*** Opening DATA RECORDS ***

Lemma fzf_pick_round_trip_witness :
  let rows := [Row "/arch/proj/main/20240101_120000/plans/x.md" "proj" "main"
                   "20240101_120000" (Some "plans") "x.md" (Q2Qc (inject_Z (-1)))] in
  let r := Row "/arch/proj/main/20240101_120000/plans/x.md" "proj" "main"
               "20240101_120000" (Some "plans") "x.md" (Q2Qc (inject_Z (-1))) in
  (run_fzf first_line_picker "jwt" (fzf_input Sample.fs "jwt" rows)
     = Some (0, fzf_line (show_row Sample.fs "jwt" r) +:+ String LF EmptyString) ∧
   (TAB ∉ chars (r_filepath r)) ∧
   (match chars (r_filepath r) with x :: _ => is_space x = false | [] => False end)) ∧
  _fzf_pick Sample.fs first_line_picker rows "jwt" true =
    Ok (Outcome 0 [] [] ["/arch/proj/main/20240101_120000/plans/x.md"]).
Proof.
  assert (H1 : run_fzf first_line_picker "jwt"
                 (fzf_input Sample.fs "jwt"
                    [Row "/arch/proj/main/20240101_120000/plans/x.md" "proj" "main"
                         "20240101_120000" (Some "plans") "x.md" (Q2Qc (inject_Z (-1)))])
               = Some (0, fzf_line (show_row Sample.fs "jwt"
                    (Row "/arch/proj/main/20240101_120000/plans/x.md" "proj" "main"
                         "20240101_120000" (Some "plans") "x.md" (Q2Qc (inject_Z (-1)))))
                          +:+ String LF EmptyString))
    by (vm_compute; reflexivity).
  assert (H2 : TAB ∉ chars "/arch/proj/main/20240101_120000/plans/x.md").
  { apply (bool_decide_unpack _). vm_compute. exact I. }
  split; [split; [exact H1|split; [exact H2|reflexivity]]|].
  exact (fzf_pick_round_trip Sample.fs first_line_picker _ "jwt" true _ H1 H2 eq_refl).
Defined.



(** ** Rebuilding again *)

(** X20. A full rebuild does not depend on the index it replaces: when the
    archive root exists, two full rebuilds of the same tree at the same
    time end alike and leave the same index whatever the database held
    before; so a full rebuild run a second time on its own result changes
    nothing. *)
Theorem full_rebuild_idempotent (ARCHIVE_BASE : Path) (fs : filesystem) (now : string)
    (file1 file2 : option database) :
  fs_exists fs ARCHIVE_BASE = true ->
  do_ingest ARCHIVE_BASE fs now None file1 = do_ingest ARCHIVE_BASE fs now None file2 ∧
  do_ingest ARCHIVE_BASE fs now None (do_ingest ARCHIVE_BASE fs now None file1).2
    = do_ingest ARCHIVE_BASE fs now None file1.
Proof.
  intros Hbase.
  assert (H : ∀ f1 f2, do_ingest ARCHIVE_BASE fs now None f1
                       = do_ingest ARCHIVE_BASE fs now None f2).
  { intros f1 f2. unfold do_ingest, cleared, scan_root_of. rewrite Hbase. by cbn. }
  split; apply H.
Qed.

*** Closing DATA RECORDS ***
*** Opening DATA RECORDS ***

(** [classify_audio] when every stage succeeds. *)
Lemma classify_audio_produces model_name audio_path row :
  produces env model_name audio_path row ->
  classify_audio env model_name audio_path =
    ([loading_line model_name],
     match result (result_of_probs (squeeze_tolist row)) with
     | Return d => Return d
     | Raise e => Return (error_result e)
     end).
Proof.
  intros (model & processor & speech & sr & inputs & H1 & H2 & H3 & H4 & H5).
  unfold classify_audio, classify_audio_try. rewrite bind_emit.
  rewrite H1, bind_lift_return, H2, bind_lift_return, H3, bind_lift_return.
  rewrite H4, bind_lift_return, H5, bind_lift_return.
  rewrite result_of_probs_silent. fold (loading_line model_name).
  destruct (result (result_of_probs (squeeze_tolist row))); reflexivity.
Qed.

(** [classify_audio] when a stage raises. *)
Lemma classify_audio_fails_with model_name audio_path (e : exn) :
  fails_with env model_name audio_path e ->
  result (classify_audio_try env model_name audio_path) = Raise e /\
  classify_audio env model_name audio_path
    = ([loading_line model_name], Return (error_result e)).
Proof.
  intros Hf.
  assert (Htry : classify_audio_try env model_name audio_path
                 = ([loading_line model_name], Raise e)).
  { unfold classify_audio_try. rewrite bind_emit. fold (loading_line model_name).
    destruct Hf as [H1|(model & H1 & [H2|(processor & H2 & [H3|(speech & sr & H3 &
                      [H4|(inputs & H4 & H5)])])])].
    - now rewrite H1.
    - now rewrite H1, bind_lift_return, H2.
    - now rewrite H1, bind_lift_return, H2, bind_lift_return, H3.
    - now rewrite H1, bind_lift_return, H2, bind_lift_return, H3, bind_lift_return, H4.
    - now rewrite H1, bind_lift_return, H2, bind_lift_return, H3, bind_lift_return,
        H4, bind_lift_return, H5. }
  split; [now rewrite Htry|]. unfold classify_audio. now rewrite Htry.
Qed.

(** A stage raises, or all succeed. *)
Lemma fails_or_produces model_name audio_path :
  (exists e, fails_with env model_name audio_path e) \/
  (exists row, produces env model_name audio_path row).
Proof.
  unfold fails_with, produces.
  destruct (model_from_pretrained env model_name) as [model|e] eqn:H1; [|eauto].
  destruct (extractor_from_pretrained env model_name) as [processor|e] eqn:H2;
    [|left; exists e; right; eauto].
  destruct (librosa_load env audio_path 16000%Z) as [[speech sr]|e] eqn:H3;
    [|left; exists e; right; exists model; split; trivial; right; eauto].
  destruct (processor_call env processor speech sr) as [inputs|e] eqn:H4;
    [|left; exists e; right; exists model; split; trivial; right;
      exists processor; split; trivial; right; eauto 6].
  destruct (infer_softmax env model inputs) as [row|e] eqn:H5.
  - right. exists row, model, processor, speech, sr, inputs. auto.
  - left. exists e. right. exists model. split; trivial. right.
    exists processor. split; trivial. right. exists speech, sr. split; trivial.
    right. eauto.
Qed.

*** Closing DATA RECORDS ***
*** Opening DATA RECORDS ***

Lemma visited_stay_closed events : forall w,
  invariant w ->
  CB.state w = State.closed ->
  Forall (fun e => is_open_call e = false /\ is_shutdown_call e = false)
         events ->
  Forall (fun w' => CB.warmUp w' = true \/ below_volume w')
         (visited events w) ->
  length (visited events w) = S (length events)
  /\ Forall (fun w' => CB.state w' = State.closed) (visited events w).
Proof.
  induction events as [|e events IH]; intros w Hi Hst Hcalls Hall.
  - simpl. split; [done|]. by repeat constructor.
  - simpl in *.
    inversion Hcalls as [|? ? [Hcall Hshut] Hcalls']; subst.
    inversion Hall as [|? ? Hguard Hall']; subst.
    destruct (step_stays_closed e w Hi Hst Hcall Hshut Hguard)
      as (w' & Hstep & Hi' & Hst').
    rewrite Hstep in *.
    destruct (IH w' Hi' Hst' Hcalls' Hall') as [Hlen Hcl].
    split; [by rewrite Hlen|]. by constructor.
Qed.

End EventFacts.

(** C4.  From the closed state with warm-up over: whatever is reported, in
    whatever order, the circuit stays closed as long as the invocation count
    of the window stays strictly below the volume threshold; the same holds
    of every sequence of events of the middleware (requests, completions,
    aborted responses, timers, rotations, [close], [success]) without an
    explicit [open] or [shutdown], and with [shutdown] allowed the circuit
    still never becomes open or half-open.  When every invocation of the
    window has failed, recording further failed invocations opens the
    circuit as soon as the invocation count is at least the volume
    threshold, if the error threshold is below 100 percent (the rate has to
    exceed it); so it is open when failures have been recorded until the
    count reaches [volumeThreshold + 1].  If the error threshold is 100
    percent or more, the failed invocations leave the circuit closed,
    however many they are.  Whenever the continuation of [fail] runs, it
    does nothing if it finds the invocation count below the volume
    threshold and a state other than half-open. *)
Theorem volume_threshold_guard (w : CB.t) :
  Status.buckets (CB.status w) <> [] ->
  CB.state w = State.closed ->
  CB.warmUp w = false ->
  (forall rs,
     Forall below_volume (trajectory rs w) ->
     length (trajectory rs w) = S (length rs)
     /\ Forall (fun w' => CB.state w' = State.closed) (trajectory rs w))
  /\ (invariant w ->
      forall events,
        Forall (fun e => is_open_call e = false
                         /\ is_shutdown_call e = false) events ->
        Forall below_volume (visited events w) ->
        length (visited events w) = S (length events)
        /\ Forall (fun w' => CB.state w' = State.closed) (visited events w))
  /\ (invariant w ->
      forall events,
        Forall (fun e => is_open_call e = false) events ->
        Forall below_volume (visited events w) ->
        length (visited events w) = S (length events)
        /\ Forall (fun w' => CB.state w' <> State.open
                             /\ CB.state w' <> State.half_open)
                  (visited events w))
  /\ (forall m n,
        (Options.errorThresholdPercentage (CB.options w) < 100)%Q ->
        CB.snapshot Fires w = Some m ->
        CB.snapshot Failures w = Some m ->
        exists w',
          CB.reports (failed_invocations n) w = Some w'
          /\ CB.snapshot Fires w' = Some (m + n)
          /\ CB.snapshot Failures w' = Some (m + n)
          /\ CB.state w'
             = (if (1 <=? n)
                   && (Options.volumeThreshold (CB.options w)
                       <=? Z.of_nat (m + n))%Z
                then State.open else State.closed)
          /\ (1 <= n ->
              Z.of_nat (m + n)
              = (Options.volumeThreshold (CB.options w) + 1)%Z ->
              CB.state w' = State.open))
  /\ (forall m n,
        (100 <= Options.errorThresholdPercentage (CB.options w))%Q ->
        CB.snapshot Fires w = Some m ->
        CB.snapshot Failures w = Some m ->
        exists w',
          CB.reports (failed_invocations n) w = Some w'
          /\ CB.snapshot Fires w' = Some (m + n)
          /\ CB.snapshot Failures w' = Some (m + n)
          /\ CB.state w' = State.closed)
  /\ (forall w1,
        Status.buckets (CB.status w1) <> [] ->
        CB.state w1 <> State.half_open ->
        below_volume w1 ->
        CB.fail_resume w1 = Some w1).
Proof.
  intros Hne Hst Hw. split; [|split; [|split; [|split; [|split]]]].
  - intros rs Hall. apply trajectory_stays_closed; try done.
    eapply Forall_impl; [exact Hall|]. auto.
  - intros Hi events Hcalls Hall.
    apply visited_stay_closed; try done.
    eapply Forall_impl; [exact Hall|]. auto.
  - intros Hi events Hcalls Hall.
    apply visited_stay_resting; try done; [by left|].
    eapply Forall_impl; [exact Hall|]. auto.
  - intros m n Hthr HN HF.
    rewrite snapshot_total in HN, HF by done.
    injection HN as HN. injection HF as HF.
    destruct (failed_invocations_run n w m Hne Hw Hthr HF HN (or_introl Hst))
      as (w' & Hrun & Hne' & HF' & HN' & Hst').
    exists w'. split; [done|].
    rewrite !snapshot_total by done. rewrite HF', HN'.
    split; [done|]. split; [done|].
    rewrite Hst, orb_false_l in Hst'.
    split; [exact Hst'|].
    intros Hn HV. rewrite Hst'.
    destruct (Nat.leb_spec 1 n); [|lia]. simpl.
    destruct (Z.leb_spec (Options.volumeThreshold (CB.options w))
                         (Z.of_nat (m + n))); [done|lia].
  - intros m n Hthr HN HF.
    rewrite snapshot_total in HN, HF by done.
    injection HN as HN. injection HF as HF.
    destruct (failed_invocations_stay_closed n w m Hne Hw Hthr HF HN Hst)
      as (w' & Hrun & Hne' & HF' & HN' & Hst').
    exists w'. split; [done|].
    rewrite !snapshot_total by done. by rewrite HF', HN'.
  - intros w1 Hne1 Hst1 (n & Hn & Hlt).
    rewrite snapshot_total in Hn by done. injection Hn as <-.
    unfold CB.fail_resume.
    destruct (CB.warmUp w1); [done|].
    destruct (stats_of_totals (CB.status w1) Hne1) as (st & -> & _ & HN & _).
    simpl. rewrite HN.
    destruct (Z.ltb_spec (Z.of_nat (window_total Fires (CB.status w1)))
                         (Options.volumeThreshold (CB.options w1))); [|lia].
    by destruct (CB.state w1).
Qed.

*** Closing DATA RECORDS ***

YOUR GOAL. The response should hold exactly the lines starting at the line with "Ok (Outcome 0" and ending at the line with "fs_exists fs ARCHIVE_BASE = true ->", and no other line of the material above.

PROBLEM SOLUTION.
    Ok (Outcome 0 [] [] ["/arch/proj/main/20240101_120000/plans/x.md"]).
Proof.
  assert (H1 : run_fzf first_line_picker "jwt"
                 (fzf_input Sample.fs "jwt"
                    [Row "/arch/proj/main/20240101_120000/plans/x.md" "proj" "main"
                         "20240101_120000" (Some "plans") "x.md" (Q2Qc (inject_Z (-1)))])
               = Some (0, fzf_line (show_row Sample.fs "jwt"
                    (Row "/arch/proj/main/20240101_120000/plans/x.md" "proj" "main"
                         "20240101_120000" (Some "plans") "x.md" (Q2Qc (inject_Z (-1)))))
                          +:+ String LF EmptyString))
    by (vm_compute; reflexivity).
  assert (H2 : TAB ∉ chars "/arch/proj/main/20240101_120000/plans/x.md").
  { apply (bool_decide_unpack _). vm_compute. exact I. }
  split; [split; [exact H1|split; [exact H2|reflexivity]]|].
  exact (fzf_pick_round_trip Sample.fs first_line_picker _ "jwt" true _ H1 H2 eq_refl).
Defined.



(** ** Rebuilding again *)

(** X20. A full rebuild does not depend on the index it replaces: when the
    archive root exists, two full rebuilds of the same tree at the same
    time end alike and leave the same index whatever the database held
    before; so a full rebuild run a second time on its own result changes
    nothing. *)
Theorem full_rebuild_idempotent (ARCHIVE_BASE : Path) (fs : filesystem) (now : string)
    (file1 file2 : option database) :
  fs_exists fs ARCHIVE_BASE = true ->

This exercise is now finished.